La fiesta de las eskola txikiak, que comenzará mañana a las 10.30, pretende reunir en Abaltzisketa a 3.000 personas que reivindicarán un modelo de enseñanza que se aplica en Gipuzkoa en 27 colegios de Infantil y Primaria. A estos centros acuden mil alumnos de entre 3 y 12 años que cursan sus estudios mezclados por edades en la misma aula. «Queremos transmitir que estamos muy contentos con este sistema y que nuestra intención es seguir manteniéndolo», indica José Ramón Mujika, uno de los coordinadores de la fiesta, que recalca que en el caso de que mañana haga mal tiempo se instalará en el centro de la localidad una gran carpa.
Son pocas pero importantes. Mikel Olano, presidente de la coordinadora de padres y madres de eskola txikiak, sostiene que «para los pueblos pequeños tener un colegio es fundamental para su desarrollo y supervivencia». «La escuela da vida a los pueblos», añade.

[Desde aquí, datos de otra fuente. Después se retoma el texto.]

(** What the check of a segment needs: its collection has a primary key, whose binlogs are
    the batches; each batch can be read; its deletes can be; and the rows have keys of the
    field's type. *)
Record checkable (p : CheckParam) (getObject : string → res (list byte)) (rootPath : string)
    (collection : Collection) (partKeyField : FieldSchema) (idField : gmap Z FieldSchema)
    (binlogs deltalogs : list ModelFieldBinlog) (deltalog : DeltaData)
    (batches : list (list BinlogRow)) : Prop := {
  ck_pk : ∃ s pkField pkBinlogs, ci_Schema (co_proto collection) = Some s
    ∧ List.find fs_IsPrimaryKey (cs_Fields s) = Some pkField
    ∧ List.find (λ b, bool_decide (mfb_FieldID b = fs_FieldID pkField)) binlogs = Some pkBinlogs
    ∧ length (mfb_Binlogs pkBinlogs) = length batches
    ∧ ∀ i rows, batches !! i = Some rows → ∃ readers iter,
        open_readers getObject rootPath (fs_FieldID pkField) (field_selector p partKeyField)
          binlogs (Z.of_nat i) = Ok readers
        ∧ NewBinlogIterator (F:=F) (J:=J) description collection readers = Ok iter
        ∧ iter_holds iter rows;
  ck_deltas : DownloadDeltalogs (F:=F) (J:=J) getObject rootPath collection deltalogs = Ok deltalog;
  ck_deltas_inv : dd_inv deltalog;
  ck_deltas_pks : is_Some (dd_pks deltalog);
  ck_rows : Forall (Forall (row_ok partKeyField idField)) batches;
}.

(** C14 (functional): on the terminal, the check of a segment whose deletes and batches of
    binlogs can all be read, and whose partition keys have the type of the field, reports, batch
    after batch, exactly the rows that are not deleted and whose key's hash does not select
    their partition — the first of each batch, when it stops at errors. With the flag for
    primary keys it prints a line for each of them, in this order, and without it none; in both
    cases it counts them, and remembers that there was one. *)
Theorem check_segment_reports p create getObject rootPath collection partKeyField pkName idField
    n target binlogs deltalogs deltalog batches (st : CheckState B) :
  cp_OutputFormat p = "stdout" → 0 < n < 2 ^ 32 →
  checkable p getObject rootPath collection partKeyField idField binlogs deltalogs deltalog batches →
  let bad := bad_row (dd_elems deltalog) partKeyField n target in
  let rows := concat (map (reported p bad) batches) in
  ∃ st', check_segment (F:=F) (J:=J) description p create getObject rootPath collection partKeyField
      pkName idField n target binlogs deltalogs st = (st', Ok tt)
    ∧ ck_outputs st' = ck_outputs st ++ lines p partKeyField rows
    ∧ ck_errCnt st' = int64 (zlen rows)
    ∧ ck_found st' = ck_found st || existsb bad (concat batches).
Proof.
  intros Hformat Hn [(s & pkField & pkBinlogs & Hs & Hfind & Hbl & Hlen & Hopen) Hdl Hinv Hpks Hrows]
    bad rows.
  assert (in_count (MkCheckState (ck_outputs st) None 0 (ck_found st) : CheckState B)) as Hc by in_range.
  pose proof (scan_batches_spec (F:=F) (J:=J) description p collection partKeyField pkName idField deltalog
    n target Hformat Hinv Hpks Hn batches Hrows _ Hopen 0 _ ltac:(lia) Hc) as Hscan.
  rewrite Nat.sub_0_r, drop_0 in Hscan. change (Z.of_nat 0) with 0 in Hscan.
  eexists. split; [|split; [|split]].
  - unfold check_segment. rewrite Hformat. cbn [bool_decide].
    rewrite bool_decide_false, bool_decide_false by clean_dec. cbn [mbind res_bind].
    rewrite Hdl. cbn [mbind res_bind]. unfold ScanBinlogs. rewrite Hs, Hfind, Hbl, Hlen. exact Hscan.
  - done.
  - done.
  - cbn [after_rows ck_found]. f_equal. apply reported_found.
Qed.
End segment_check.

(** ** The loop over a delta log ends *)
Section deltas.
Context {F C R : Type} `{Parquet F C} `{JsonDoc R}.

Lemma Deltalog_NextEventReader_consumes dataType s d s' :
  Deltalog_NextEventReader (F:=F) dataType s = Ok (d, s') → (length s' + 17 ≤ length s)%nat.
Proof.
  unfold Deltalog_NextEventReader, EventReader_ReadHeader, readEventHeader, ReadIndexFileEventData.
  intros Hr. rd_inv.
  repeat match goal with
  | Hb : binary_Read _ _ = Ok _ |- _ => apply binary_Read_inv in Hb as [-> _]
  | Hb : make_ReadFull _ _ = Ok _ |- _ =>
      unfold make_ReadFull in Hb; case_match; [apply io_ReadFull_inv in Hb as [-> _]|discriminate Hb]
  end.
  rewrite !length_app. unfold binary_Write at 1. rewrite fx_length.
  change (fx_size fx_baseEventHeader) with 17%nat. lia.
Qed.

(** Each round reads an event of 17 bytes at least, so that as many rounds as there are
    bytes, and one more, are enough: the loop over a delta log ends. *)
Theorem read_deltas_total fuel dataType rest data :
  (length rest < fuel)%nat → is_Some (read_deltas (F:=F) fuel dataType rest data).
Proof.
  revert rest data. induction fuel as [|fuel IH]; intros rest data Hf; [lia|]. cbn [read_deltas].
  destruct (Deltalog_NextEventReader dataType rest) as [[d rest']|e|w] eqn:Hr; [|by destruct e|done].
  apply Deltalog_NextEventReader_consumes in Hr.
  destruct (DeltaData_Merge data d); [|done..]. apply IH. lia.
Qed.
End deltas.

(** ** A segment of three rows

    The payload of a binlog is one byte per value. *)
#[local] Instance int64_column : Parquet (list Z) (list Z) := {
  NewParquetReader bs := Ok (map Z_of_byte bs);
  NumRowGroups _ := 1;
  NumRows r _ := zlen r;
  Column r _ _ := Ok r;
  ChunkType _ := PInt64;
  ReadBatch p c n dst :=
    match p return list (phys_val p) → res (list (phys_val p) * Z * Z) with
    | PInt64 => λ dst, Ok (c ++ drop (length c) dst, zlen c, zlen c)
    | _ => λ _, Err (Errorf "type")
    end dst;
}.
#[local] Instance sum_murmur : Murmur3 := {| murmur3_Sum32 := le_get |}.
#[local] Instance no_json : RowJson := {| row_Marshal _ := Ok [] |}.

Definition binlog_of (vs : list Z) : list byte :=
  sample_file ++ event_bytes (BaseEventHeader 0 InsertEventType (33 + zlen vs) (-1))
                   (EventData 1 2 : insertEventData) (map byte_of_Z vs).
Definition pk_objects (path : string) : res (list byte) :=
  if bool_decide (path = "files/r") then Ok (binlog_of [1; 2; 3])
  else if bool_decide (path = "files/t") then Ok (binlog_of [10; 11; 12])
  else if bool_decide (path = "files/p") then Ok (binlog_of [21; 22; 23])
  else if bool_decide (path = "files/k") then Ok (binlog_of [4; 5; 7])
  else Err (Errorf "not found").

Definition key_field : FieldSchema := pq_field 102 "key" 5 false.
Definition key_fields : list FieldSchema :=
  [pq_field 0 "RowID" 5 false; pq_field 1 "Timestamp" 5 false; pq_field 100 "id" 5 true; key_field].
Definition key_collection : Collection :=
  NewCollection (with_Schema (sample_info 1 0 0) (with_Fields sample_schema key_fields [])) "c".
Definition key_binlogs : list ModelFieldBinlog :=
  map (λ '(id, path), MkFieldBinlog id [MkBinlog 3 0 0 ("ROOT_PATH/" +:+ path) 0 1 0] [])
    [(0, "r"); (1, "t"); (100, "p"); (102, "k")].
Definition key_rows : list BinlogRow :=
  [(1, 10, Int64PrimaryKey 21, {[102 := VInt64 4]}); (2, 11, Int64PrimaryKey 22, {[102 := VInt64 5]});
   (3, 12, Int64PrimaryKey 23, {[102 := VInt64 7]})].
Definition terminal (stop : bool) : CheckParam := MkCheckParam stop true "stdout".

Definition key_readers : gmap Z (BinlogReader string) :=
  match open_readers pk_objects "files" 100 (field_selector (terminal false) key_field) key_binlogs 0 with
  | Ok m => m | _ => ∅ end.

Lemma key_rows_held :
  ∃ iter, NewBinlogIterator (F:=list Z) fs_rest key_collection key_readers = Ok iter ∧ iter_holds iter key_rows.
Proof.
  eexists. split; [vm_compute; reflexivity|]. split; [reflexivity|].
  intros i row Hi. do 3 (destruct i as [|i]; [simplify_eq/=; vm_compute; reflexivity|]). done.
Qed.

Lemma key_checkable :
  checkable (F:=list Z) (J:=string) (R:=Z) fs_rest (terminal false) pk_objects "files" key_collection
    key_field (fields_by_id key_fields) key_binlogs [] (NewDeltaData 5) [key_rows].
Proof.
  split.
  - eexists _, (pq_field 100 "id" 5 true), _. split; [reflexivity|]. split; [reflexivity|].
    split; [reflexivity|]. split; [reflexivity|]. intros [|i] rows Hi; [|done]. injection Hi as <-.
    destruct key_rows_held as (iter & Hiter & Hholds). exists key_readers, iter.
    split; [vm_compute; reflexivity|]. split; [exact Hiter|exact Hholds].
  - reflexivity.
  - apply NewDeltaData_inv.
  - by eexists.
  - repeat constructor; simpl; eauto.
    all: intros k [v Hv]; apply lookup_singleton_Some in Hv as [<- _]; vm_compute; by eexists.
Qed.

Lemma check_segment_reports_witness :
  ∃ st' : CheckState (arrow_type * list any),
    check_segment (F:=list Z) (J:=string) (R:=Z) fs_rest (terminal false) (Ok tt) pk_objects "files"
      key_collection key_field "id" (fields_by_id key_fields) 2 0 key_binlogs []
      (MkCheckState [] None 0 false) = (st', Ok tt)
    ∧ ck_outputs st' = [Printed (VInt64 22) (VInt64 5); Printed (VInt64 23) (VInt64 7)]
    ∧ ck_errCnt st' = 2 ∧ ck_found st' = true.
Proof.
  destruct (check_segment_reports (F:=list Z) (J:=string) (R:=Z) fs_rest (terminal false) (Ok tt)
    pk_objects "files" key_collection key_field "id" (fields_by_id key_fields) 2 0 key_binlogs []
    (NewDeltaData 5) [key_rows]
    (MkCheckState [] None 0 false : CheckState (arrow_type * list any)))
    as (st' & Hst & Ho & Hc & Hf).
  - reflexivity.
  - lia.
  - exact key_checkable.
  - exists st'. split; [exact Hst|]. split; [rewrite Ho; vm_compute; reflexivity|].
    split; [rewrite Hc; vm_compute; reflexivity|rewrite Hf; vm_compute; reflexivity].
Defined.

En las aulas de las eskola txikiak estudian una media de diez alumnos de diferentes edades que reciben, según Olano, «una educación personalizada y mucho más controlada». La diferencia de edad entre los niños hace, además, que «los mayores se responsabilicen de los pequeños y los pequeños aprendan de ellos».
Y, sobre todo, da vida a los pueblos. «Si los niños tuvieran que ir a estudiar a otro lugar, cogerían por la mañana el autobús para ir al colegio y regresarían por la tarde a sus casas sin pasar por el pueblo, sobre todo los de los caseríos. Entre semana no se vería ningún niño por las calles y Abaltzisketa sería un pueblo dormitorio», asegura José Ramón Mujika.
La celebración de mañana contará con todos los argumentos para que sea un buen día. A lo largo de la jornada habrá juegos para niños, actuaciones de payasos y malabarismo, una comida en el frontón y numerosas actividades. Los alumnos, padres y profesores de Txalburu llevan casi un año preparando el festejo, lo que quiere decir que casi todo el pueblo ha colaborado en la fiesta que durante un día hará grandes a las eskola txikiak.